The syscall provider gives information about every system call. This provider provides a pair of probes for each system calls: entry and return. The following script displays stack trace for all program system calls.

syscall:::entry 
/pid == $target/
{
    @result[ustack()] = count();
}
...
 libSystem.B.dylib`__getdirentries64+0xa
 libSystem.B.dylib`readdir$INODE64+0x43
 CoreFoundation`_CFBundleCopyDirectoryContentsAtPath+0x65b
 CoreFoundation`_CFSearchBundleDirectory+0x67
 CoreFoundation`_CFFindBundleResourcesInRawDir+0x1a4
 CoreFoundation`_CFFindBundleResourcesInResourcesDir+0x246
 CoreFoundation`_CFFindBundleResources+0x3db
 CoreFoundation`CFBundleCopyResourceURL+0x91
 CoreFoundation`CFBundleGetLocalInfoDictionary+0x55
 CoreFoundation`CFBundleGetValueForInfoDictionaryKey+0x25
 tasksexplorerd`extract_bundle_info+0x8e
 tasksexplorerd`task_explorer_base_info_1_svc+0xf8
 tasksexplorerd`task_explorer_prog_1+0x188
 libSystem.B.dylib`svc_getreqset+0x1cb
 libSystem.B.dylib`svc_run+0x81
 tasksexplorerd`main+0x1c0
 tasksexplorerd`start+0x34
 tasksexplorerd`0x1
...

objc.

The objc provider provides information about Objective-C messages.

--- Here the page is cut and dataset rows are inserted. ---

Lemma Encode_marshaler_failure_witness :
  asBinaryMarshaler broken_methods Broken
    = Some (fun _ => ([], Some (ErrOther "broken"))) /\
  Encode broken_methods Broken (DSeq []) (NewEncoder ([7] : Buffer))
    = Normal (Some (ErrOther "broken")) (NewEncoder ([7] : Buffer)).
Proof.
  split; [reflexivity|].
  apply (proj1 (Encode_marshaler_failure broken_methods Broken (DSeq [])
                  (fun _ => ([], Some (ErrOther "broken")))
                  (NewEncoder ([7] : Buffer)) eq_refl) [] (ErrOther "broken")).
  reflexivity.
Defined.

(** ** Decoding scalars *)

Section ScalarDecoding.

Variable methods : string -> method_set.

Lemma firstn_short {A : Type} (n : nat) (l : list A) :
  (length l <= n)%nat -> firstn n l = l.
Proof. intros; apply firstn_all2; assumption. Qed.

(** On a fresh reader over at least [n] bytes, [io.ReadFull] of [n]
    bytes, [0 < n < defaultBufSize], returns the first [n] of them. *)
Lemma ReadFull_fresh (n : nat) (b : list byte) :
  (0 < n < defaultBufSize)%nat -> (n <= length b)%nat ->
  ReadFull n (NewReader b)
    = (firstn n b, None,
       mkReader (skipn n (firstn defaultBufSize b)) (skipn defaultBufSize b)).
Proof.
  intros Hn Hb. unfold ReadFull.
  destruct n as [|n']; [lia|].
  cbn [ReadAtLeast]. unfold Read, NewReader. cbn [buffered source].
  destruct (Nat.leb_spec defaultBufSize (S n')); [lia|].
  destruct (firstn defaultBufSize b) as [|c chunk] eqn:Hc.
  - apply (f_equal (@length _)) in Hc. rewrite length_firstn in Hc.
    cbn [length] in Hc. unfold defaultBufSize in *. lia.
  - rewrite <- Hc.
    assert (Hf : firstn (S n') (firstn defaultBufSize b) = firstn (S n') b).
    { rewrite firstn_firstn. f_equal. lia. }
    rewrite Hf.
    assert (Hl : (S n' - length (firstn (S n') b) = 0)%nat).
    { rewrite length_firstn. lia. }
    rewrite Hl. destruct n'; cbn [ReadAtLeast]; rewrite app_nil_r; reflexivity.
Qed.

(** C10.  Decoding into a [*bool] reads one byte; 0 gives [false], every
    other byte gives [true], and no byte gives an error. *)
Theorem decode_bool (b : byte) (rest : list byte) (old : data) :
  Unmarshal methods (b :: rest) (TPtr (TScalar None Bool)) (DPtr old)
    = Normal None (DPtr (DBool (negb (b =? 0)))).
Proof.
  unfold Unmarshal, Decode, NewDecoder. cbn [DecodeAt deref].
  unfold binaryRead. cbn [sizeof].
  rewrite ReadFull_fresh by (unfold defaultBufSize; cbn [length]; lia).
  cbn [firstn scalar_value DefaultEndian PutUintN UintN GetUint num].
  rewrite Z.shiftl_0_l, Z.lor_0_r. reflexivity.
Qed.


Lemma sizeof_bounds (s : scalar) : (0 < sizeof s < defaultBufSize)%nat.
Proof. destruct s; unfold defaultBufSize; cbn; lia. Qed.

Lemma sizeof_wire (s : scalar) : sizeof (wire_scalar s) = sizeof s.
Proof. destruct s; reflexivity. Qed.

(** [Unmarshal] into a pointer to a predeclared scalar, on input that
    holds at least its bytes, in terms of [binary.Read]. *)
Lemma Unmarshal_scalar_bytes (s : scalar) (b : list byte) (old : data) :
  (sizeof s <= length b)%nat ->
  Unmarshal methods b (TPtr (TScalar None s)) (DPtr old)
    = Normal None (DPtr (scalar_value DefaultEndian s (firstn (sizeof s) b))).
Proof.
  intros Hb.
  unfold Unmarshal, Decode, NewDecoder. cbn [deref].
  pose proof (sizeof_bounds s) as Hs.
  assert (Hr : binaryRead DefaultEndian (wire_scalar s) (NewReader b)
               = (Some (scalar_value DefaultEndian (wire_scalar s) (firstn (sizeof s) b)), None,
                  mkReader (skipn (sizeof s) (firstn defaultBufSize b))
                           (skipn defaultBufSize b))).
  { unfold binaryRead. rewrite sizeof_wire, ReadFull_fresh by assumption.
    reflexivity. }
  destruct s; cbn [DecodeAt wire_scalar] in *; rewrite Hr; try reflexivity.
  destruct b as [|c b']; cbn [sizeof length] in Hb; [lia|].
  cbn [sizeof firstn scalar_value DefaultEndian PutUintN UintN GetUint num nth].
  rewrite Z.shiftl_0_l, Z.lor_0_r. reflexivity.
Qed.

(** [binary.LittleEndian.UintN], which shifts and ors, against the
    little-endian number, which adds and multiplies. *)
Lemma lor_shiftl_byte (b x : Z) :
  0 <= b < 256 -> 0 <= x -> Z.lor b (Z.shiftl x 8) = b + 256 * x.
Proof.
  intros Hb Hx. rewrite Z.shiftl_mul_pow2 by lia.
  assert (Hd : Z.land b (x * 2 ^ 8) = 0).
  { apply Z.bits_inj'. intros k Hk. rewrite Z.land_spec, Z.bits_0.
    destruct (Z.ltb_spec k 8) as [Hlt|Hge].
    - rewrite Z.mul_pow2_bits_low by lia. apply andb_false_r.
    - rewrite <- (Z.mod_small b (2 ^ 8)) by (cbn; lia).
      rewrite Z.mod_pow2_bits_high by lia. reflexivity. }
  rewrite <- Z.lxor_lor by exact Hd.
  rewrite <- Z.add_nocarry_lxor by exact Hd.
  change (2 ^ 8) with 256. lia.
Qed.

Lemma GetUint_little_endian (bs : list byte) :
  Forall (fun x => 0 <= x < 256) bs ->
  GetUint bs = little_endian bs /\
  0 <= little_endian bs < 2 ^ (8 * Z.of_nat (length bs)).
Proof.
  induction 1 as [|b bs Hb _ [IH Hr]]; cbn [GetUint little_endian length].
  - split; [reflexivity|cbn; lia].
  - rewrite IH, lor_shiftl_byte by lia.
    split; [reflexivity|].
    rewrite Nat2Z.inj_succ, Z.mul_succ_r, Z.pow_add_r by lia.
    change (2 ^ 8) with 256. lia.
Qed.

Lemma signed_twos_complement (bits u : Z) :
  0 <= u < 2 ^ bits -> signed bits u = twos_complement bits u.
Proof.
  intros Hu. unfold signed, twos_complement, wrap.
  rewrite Z.mod_small by exact Hu. reflexivity.
Qed.

Lemma Forall_firstn_skipn {A : Type} (P : A -> Prop) (n : nat) (l : list A) :
  Forall P l -> Forall P (firstn n l) /\ Forall P (skipn n l).
Proof.
  intros H. rewrite <- (firstn_skipn n l) in H.
  apply Forall_app in H. exact H.
Qed.

(** On bytes, what [binary.Read] stores is what the wire grammar says. *)
Lemma scalar_value_denoted (s : scalar) (bs : list byte) :
  Forall (fun x => 0 <= x < 256) bs -> length bs = sizeof s ->
  scalar_value DefaultEndian s bs = denoted s bs.
Proof.
  intros HF Hl.
  destruct (GetUint_little_endian bs HF) as [HG Hr]. rewrite Hl in Hr.
  destruct s; cbn [scalar_value denoted DefaultEndian UintN sizeof] in *;
    try (rewrite HG; reflexivity);
    try (rewrite HG; f_equal; apply signed_twos_complement; exact Hr).
  - (* bool *)
    destruct bs as [|b0 [|b1 bs]]; cbn [length] in Hl; try discriminate.
    cbn [nth little_endian]. rewrite Z.mul_0_r, Z.add_0_r. reflexivity.
  - (* complex64 *)
    destruct (Forall_firstn_skipn _ 4 bs HF) as [H1 H2].
    rewrite (proj1 (GetUint_little_endian _ H1)),
            (proj1 (GetUint_little_endian _ H2)). reflexivity.
  - (* complex128 *)
    destruct (Forall_firstn_skipn _ 8 bs HF) as [H1 H2].
    rewrite (proj1 (GetUint_little_endian _ H1)),
            (proj1 (GetUint_little_endian _ H2)). reflexivity.
Qed.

For example, this provider allows to create the script for collecting top 10 Objective-C messages with the stack traces.

objc$target:ProcessInfo::entry 
{
     @result[ustack()] = count();
}
END
{
     trunc(@result, 10);
}
...
  Tasks Explorer`-[ProcessInfo pid]
  Tasks Explorer`-[TasksInfoManager updateInfo]+0x3e5
  Foundation`__NSFireTimer+0x72
  CoreFoundation`__CFRunLoopRun+0x1958
  CoreFoundation`CFRunLoopRunSpecific+0x23f
  HIToolbox`RunCurrentEventLoopInMode+0x14d
  HIToolbox`ReceiveNextEventCommon+0x136
  HIToolbox`BlockUntilNextEventMatchingListInMode+0x3b
  AppKit`_DPSNextEvent+0x2c4
  AppKit`-[NSApplication nextEventMatchingMask:untilDate:inMode:dequeue:]+0x9b
  AppKit`-[NSApplication run]+0x18b
  AppKit`NSApplicationMain+0x16c
  Tasks Explorer`start+0x34
  Tasks Explorer`0x2
13596

io.

The io provider creates probes related to disks input output operations. There are four types of probes available.

  • start - fires when an I/O request is made.
  • done - fires when an I/O request has been fulfilled.
  • wait-start - fires immediately before a thread begins to wait pending completion of a given I/O request.
  • wait-done - fires when a thread is done waiting for pending completion of a given I/O request.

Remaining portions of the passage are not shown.